An in-depth report from Ars Technica highlights a rootkit (a piece of software that typically hides itself deep in an operating system’s Kernel or a computer’s BIOS) that is capable of communicating with nearby computers using a system’s speaker and microphone. Dubbed “badBIOS,” the malware has been plaguing renowned security researcher Dragos Ruiu’s computers for three years. Similar in nature to many other rootkits, badBIOS does its best to prevent users from erasing it, including removing the computer’s ability to boot from a physical disc. Ruiu believes badBIOS represents the first visible stages of a larger attack that can affect Windows, OSX, Linux, and BSD systems. Where it differs is in its ability to communicate with other infected computers even when “airgapped.”

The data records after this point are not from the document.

Lemma bootstrap_waits_for_the_commit_witness :
  (∃ t, run_prog (exec_during demo_store "A" demo_metadata demo_epoch_state (mkCommit 1 3 4 6))
     (new_replica_bootstrap 5 "C" (demo_local "C" "A")) 0%nat =
   Some (installed "C" (demo_local "C" "A") demo_epoch_state, t)) ∧
  (installed "C" (demo_local "C" "A") demo_epoch_state).1 = Ok tt ∧
  ∀ fuel, run_prog (exec_during demo_store "A" demo_metadata demo_epoch_state (mkCommit 0 0 1 1))
    (new_replica_bootstrap fuel "C" (demo_local "C" "A")) 0%nat = None.
Proof.
  split_and!.
  - assert (¬ overtaken (mkCommit 1 3 4 6)) as Hno
      by (unfold overtaken; simpl; intros [(j & ? & ? & ?)|?]; lia).
    destruct (proj2 (bootstrap_waits_for_the_commit demo_store "A" demo_metadata demo_epoch_state
      (mkCommit 1 3 4 6) eq_refl eq_refl (conj eq_refl eq_refl) eq_refl eq_refl
      ltac:(unfold in_order; simpl; lia) "C" (demo_local "C" "A")) Hno 5%nat ltac:(simpl; lia)) as (t & Ht).
    exists t. exact Ht.
  - vm_compute. reflexivity.
  - apply (proj1 (bootstrap_waits_for_the_commit demo_store "A" demo_metadata demo_epoch_state
      (mkCommit 0 0 1 1) eq_refl eq_refl (conj eq_refl eq_refl) eq_refl eq_refl
      ltac:(unfold in_order; simpl; lia) "C" (demo_local "C" "A"))).
    left. exists 0%nat. simpl. lia.
Defined.

(** The scheduler lets thread [i] make its next call. *)
Definition step_thread (i : nat) (sys : System) : System :=
  match s_threads sys !! i with
  | Some (mkThread (Call c k) held) =>
      let '(r, st) := store_exec c (s_store sys) in
      mkSystem st (<[i := mkThread (k r) (hold c r held)]> (s_threads sys))
  | _ => sys
  end.

Lemma step_thread_steps i sys :
  rtc (sys_step (C := OrSet RustString)) sys (step_thread i sys).
Proof.
  unfold step_thread. destruct sys as [st ts]; simpl.
  destruct (ts !! i) as [[[a|c k|] held]|] eqn:Hi; try done.
  pose proof (sys_call st ts i c k held Hi) as Hstep.
  destruct (store_exec c st). by apply rtc_once.
Qed.

(** [A] has claimed the intent and is about to write the state. *)
Definition demo_system : System :=
  Nat.iter 5 (step_thread 0)
    (mkSystem demo_store [mkThread (erase (initiate_gc "A" (demo_local "A" "B"))) None]).

Lemma demo_system_reachable : sys_reachable (C := OrSet RustString) demo_system.
Proof.
  exists demo_store. eapply rtc_l; [apply sys_start, (run_initiate "A" (demo_local "A" "B"))|].
  unfold demo_system. generalize 5%nat. intros fuel. induction fuel as [|fuel IH]; [done|].
  simpl. etrans; [apply IH|apply step_thread_steps].
Qed.

Lemma demo_writer :
  ∃ t, s_threads demo_system !! 0%nat = Some t ∧ writes_next (t_prog t) 1.
Proof. eexists. split; [reflexivity|]. vm_compute. reflexivity. Qed.

Lemma epoch_writes_are_exclusive_witness :
  is_Some (st_intents (s_store demo_system) !! 1) ∧
  ∀ j u, s_threads demo_system !! j = Some u → j ≠ 0%nat → ¬ writes_next (t_prog u) 1.
Proof.
  destruct demo_writer as (t & Ht & Hw).
  destruct (epoch_writes_are_exclusive demo_system 0 t 1 demo_system_reachable Ht Hw)
    as (_ & Hi & Hother).
  split; [exact Hi|]. intros j u Hu Hj. apply (Hother j u Hu Hj).
Defined.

EVEN WITHOUT NETWORK CONNECTIONS, THE COMPUTERS WERE STILL TALKING TO ONE ANOTHER
Airgapping refers to a system that’s cut off from anything that could — usually — be utilized for communications. That means removing wireless communication methods like Wi-Fi and Bluetooth, physical network connections, and even the power supply, leaving a battery-powered machine that should be incapable of networking. Ruiu took all the above measures to prevent communications, but even after that the computer was still “acting like it’s connected to the internet.” As far-fetched as it sounds, Ruiu’s research concludes that the infected machines are “talking” to one another through high-frequency soundwaves imperceptible to our ears, using their built-in speakers and microphones.